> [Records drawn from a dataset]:
==================================================

(** Rules for a computation built from the primitive steps. *)
Ltac always_with rel leaf :=
  repeat first
    [ apply (always_ret rel) | apply (always_lift rel)
    | apply (always_deref rel) | apply (always_read_global rel)
    | leaf
    | apply (always_for_each rel); intros ?
    | apply (always_bind rel); [|intros ?]
    | match goal with |- always _ (let '(_, _) := ?p in _) => destruct p end ].

(** The loop of [gradient_ascent] adds loop events only, leaves the global
    alone, creates no object and changes no object but its argument,
    whether it returns or raises. *)
Lemma gradient_ascent_extends r (iterations : Z) (s : R) :
  always (extends is_loop_event) (gradient_ascent r iterations s).
Proof.
  unfold gradient_ascent, retrieve_loss_and_gradients, isub.
  always_with (extends (R:=R) is_loop_event)
    ltac:(first [apply extends_store | apply extends_emit; done]).
Qed.

Lemma gradient_ascent_frame r (iterations : Z) (s : R) :
  always (heap_frame r) (gradient_ascent r iterations s).
Proof.
  unfold gradient_ascent, retrieve_loss_and_gradients, isub.
  always_with (heap_frame (R:=R) r)
    ltac:(first [apply heap_frame_store | apply heap_frame_emit]).
Qed.

(** [gradient_ascent] returns its argument or raises. *)
Lemma gradient_ascent_result r (iterations : Z) (s : R) w v w' :
  gradient_ascent r iterations s w = (Ok v, w') → v = r.
Proof.
  unfold gradient_ascent. rewrite run_bind.
  destruct (for_each _ _ w) as [[[]|e] w1]; [|done]. by intros [= <- _].
Qed.

Lemma display_image_extends l (is_input : bool) :
  always (extends is_display_event) (display_image plt_imshow l is_input).
Proof.
  unfold display_image, call_imshow. destruct is_input;
    always_with (extends (R:=R) is_display_event)
      ltac:(apply extends_emit; done).
Qed.
(** The constructor stores what the search produced. *)
Lemma CardinalPlugin_path fuel context0 bufsize rate w w' p :
  CardinalPlugin fuel context0 bufsize rate w = (w', Some (Ok p)) →
  (createAutosavePath fuel w).2 = Some (fAutosavePath p)
  ∧ bypassMidiEvents p = initBypassMidiEvents
  ∧ fWasBypassed p = false ∧ fNextExpectedFrame p = 0.
Proof.
  unfold CardinalPlugin. intros Hctor.
  destruct (createAutosavePath fuel w) as [w1 [path|]]; [|done].
  unfold function, scoped_context, mbind, call, emit, mret in Hctor.
  simpl in Hctor.
  destruct (createRackContext path (ext w1)) as [x [[]|]]; simpl in Hctor; [|done].
  injection Hctor as _ <-. done.
Qed.

(** C9.  The constructor tries the suffixes 1, 2, 3, ... in this order, tests
    each candidate for existence and creates the first one that does not
    exist; the managed path is that candidate if the creation succeeds and is
    empty if the creation fails or if there is no temporary root; and with an
    empty managed path [getState] and [setState] with key "patch" return
    without asking anything of their collaborators. *)
Theorem staging_directory :
  (∀ fuel context0 bufsize rate w w' p tmp (n : nat),
     CardinalPlugin fuel context0 bufsize rate w = (w', Some (Ok p)) →
     getTempDirectory (ext w) = Ok tmp →
     (∀ j, 1 ≤ j < 1 + Z.of_nat n →
        sys_exists (join tmp (uidBuf j)) (ext w) = Ok true) →
     sys_exists (join tmp (uidBuf (1 + Z.of_nat n))) (ext w) = Ok false →
     (n < fuel)%nat →
     let path := join tmp (uidBuf (1 + Z.of_nat n)) in
     fAutosavePath p
       = match (createDirectories path (ext w)).2 with
         | Ok true => path
         | _ => ""
         end
     ∧ ∃ rest, trace w' = trace w ++ [EvGetTempDirectory]
                 ++ exists_tests tmp 1 (S n)
                 ++ [EvCreateDirectories path] ++ rest)
  ∧ (∀ fuel context0 bufsize rate w w' p,
       CardinalPlugin fuel context0 bufsize rate w = (w', Some (Ok p)) →
       getTempDirectory (ext w) = Raised →
       fAutosavePath p = "")
  ∧ (∀ p value w,
       fAutosavePath p = "" →
       getState cfg p "patch" w = (w, Ok "")
       ∧ setState cfg p "patch" value w = (w, Ok p)).
Proof.
  split; [|split].
  - intros * Hctor Htmp Hused Hfree Hfuel path.
    pose proof (CardinalPlugin_path _ _ _ _ _ _ _ Hctor) as (Hpath & _).
    pose proof (createAutosavePath_finds fuel w tmp n Htmp Hused Hfree Hfuel)
      as Hfound.
    cbn zeta in Hfound. fold path in Hfound.
    rewrite Hfound in Hpath. simpl in Hpath. injection Hpath as <-.
    split; [done|].
    unfold CardinalPlugin in Hctor. rewrite Hfound in Hctor.
    unfold function, scoped_context, mbind, call, emit, mret in Hctor.
    simpl in Hctor.
    match type of Hctor with
    | context [createRackContext ?a ?b] =>
        destruct (createRackContext a b) as [x [[]|]]
    end; simpl in Hctor; [|done].
    injection Hctor as Hw' _. rewrite <- Hw'. simpl.
    eexists. repeat (rewrite <- app_assoc; simpl). reflexivity.
  - intros * Hctor Htmp.
    pose proof (CardinalPlugin_path _ _ _ _ _ _ _ Hctor) as (Hpath & _).
    rewrite (createAutosavePath_no_root _ _ Htmp) in Hpath.
    by injection Hpath as <-.
  - intros p value w Hempty. split.
    + by apply getState_no_directory.
    + by apply setState_no_directory.
Qed.

End StagingDirectory.

Section PatchStateExamples.
Import InMemory.
#[local] Existing Instance int_floats.
#[local] Existing Instance disk_collaborators.

Lemma setState_short_blob_witness :
  ext (setState fx plugin0 "patch" "abc" (world staged_disk)).1 = staged_disk
  ∧ (setState fx plugin0 "patch" "abc" (world staged_disk)).2 = Ok plugin0.
Proof.
  assert (Hshort : (length (d_getChunkFromBase64String "abc") < 4)%nat)
    by (simpl; lia).
  destruct (setState_short_blob fx plugin0 "abc" (world staged_disk) Hshort)
    as (Hext & Hret & _).
  split; [exact Hext | exact Hret].
Defined.

(** Four bytes or more do reach the directory and the engine. *)
Example setState_raw_json :
  let w := (setState fx plugin0 "patch" "{} x" (world staged_disk)).1 in
  find "/tmp/Cardinal.0001/patch.json" (ext w)
    = Some (Reg (String.list_byte_of_string "{} x"))
  ∧ loads (ext w) = 1%nat.
Proof. vm_compute. done. Qed.

Lemma getState_archive_throws_witness :
  (getState fx plugin0 "patch" (world no_archive_disk)).2 = Ok "".
Proof.
  assert (Hdir : fAutosavePath plugin0 ≠ "") by discriminate.
  exact (proj1 (getState_archive_throws fx plugin0 (world no_archive_disk)
                  no_archive_disk no_archive_disk no_archive_disk no_archive_disk
                  Hdir eq_refl eq_refl eq_refl eq_refl)).
Defined.

(** When archiving works the result is not empty. *)
Example getState_archives :
  (getState fx plugin0 "patch" (world staged_disk)).2
  = Ok (String.string_of_list_byte container).
Proof. vm_compute. reflexivity. Qed.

==================================================

> [Your goal]:
Above are the lines; repeat exactly the ones from the line containing "(** [gradient_ascent] returns" down to the line containing "always_with (extends (R:=R) is_display_event)", both inclusive.

> [Result of this task]:
(** [gradient_ascent] returns its argument or raises. *)
Lemma gradient_ascent_result r (iterations : Z) (s : R) w v w' :
  gradient_ascent r iterations s w = (Ok v, w') → v = r.
Proof.
  unfold gradient_ascent. rewrite run_bind.
  destruct (for_each _ _ w) as [[[]|e] w1]; [|done]. by intros [= <- _].
Qed.

Lemma display_image_extends l (is_input : bool) :
  always (extends is_display_event) (display_image plt_imshow l is_input).
Proof.
  unfold display_image, call_imshow. destruct is_input;
    always_with (extends (R:=R) is_display_event)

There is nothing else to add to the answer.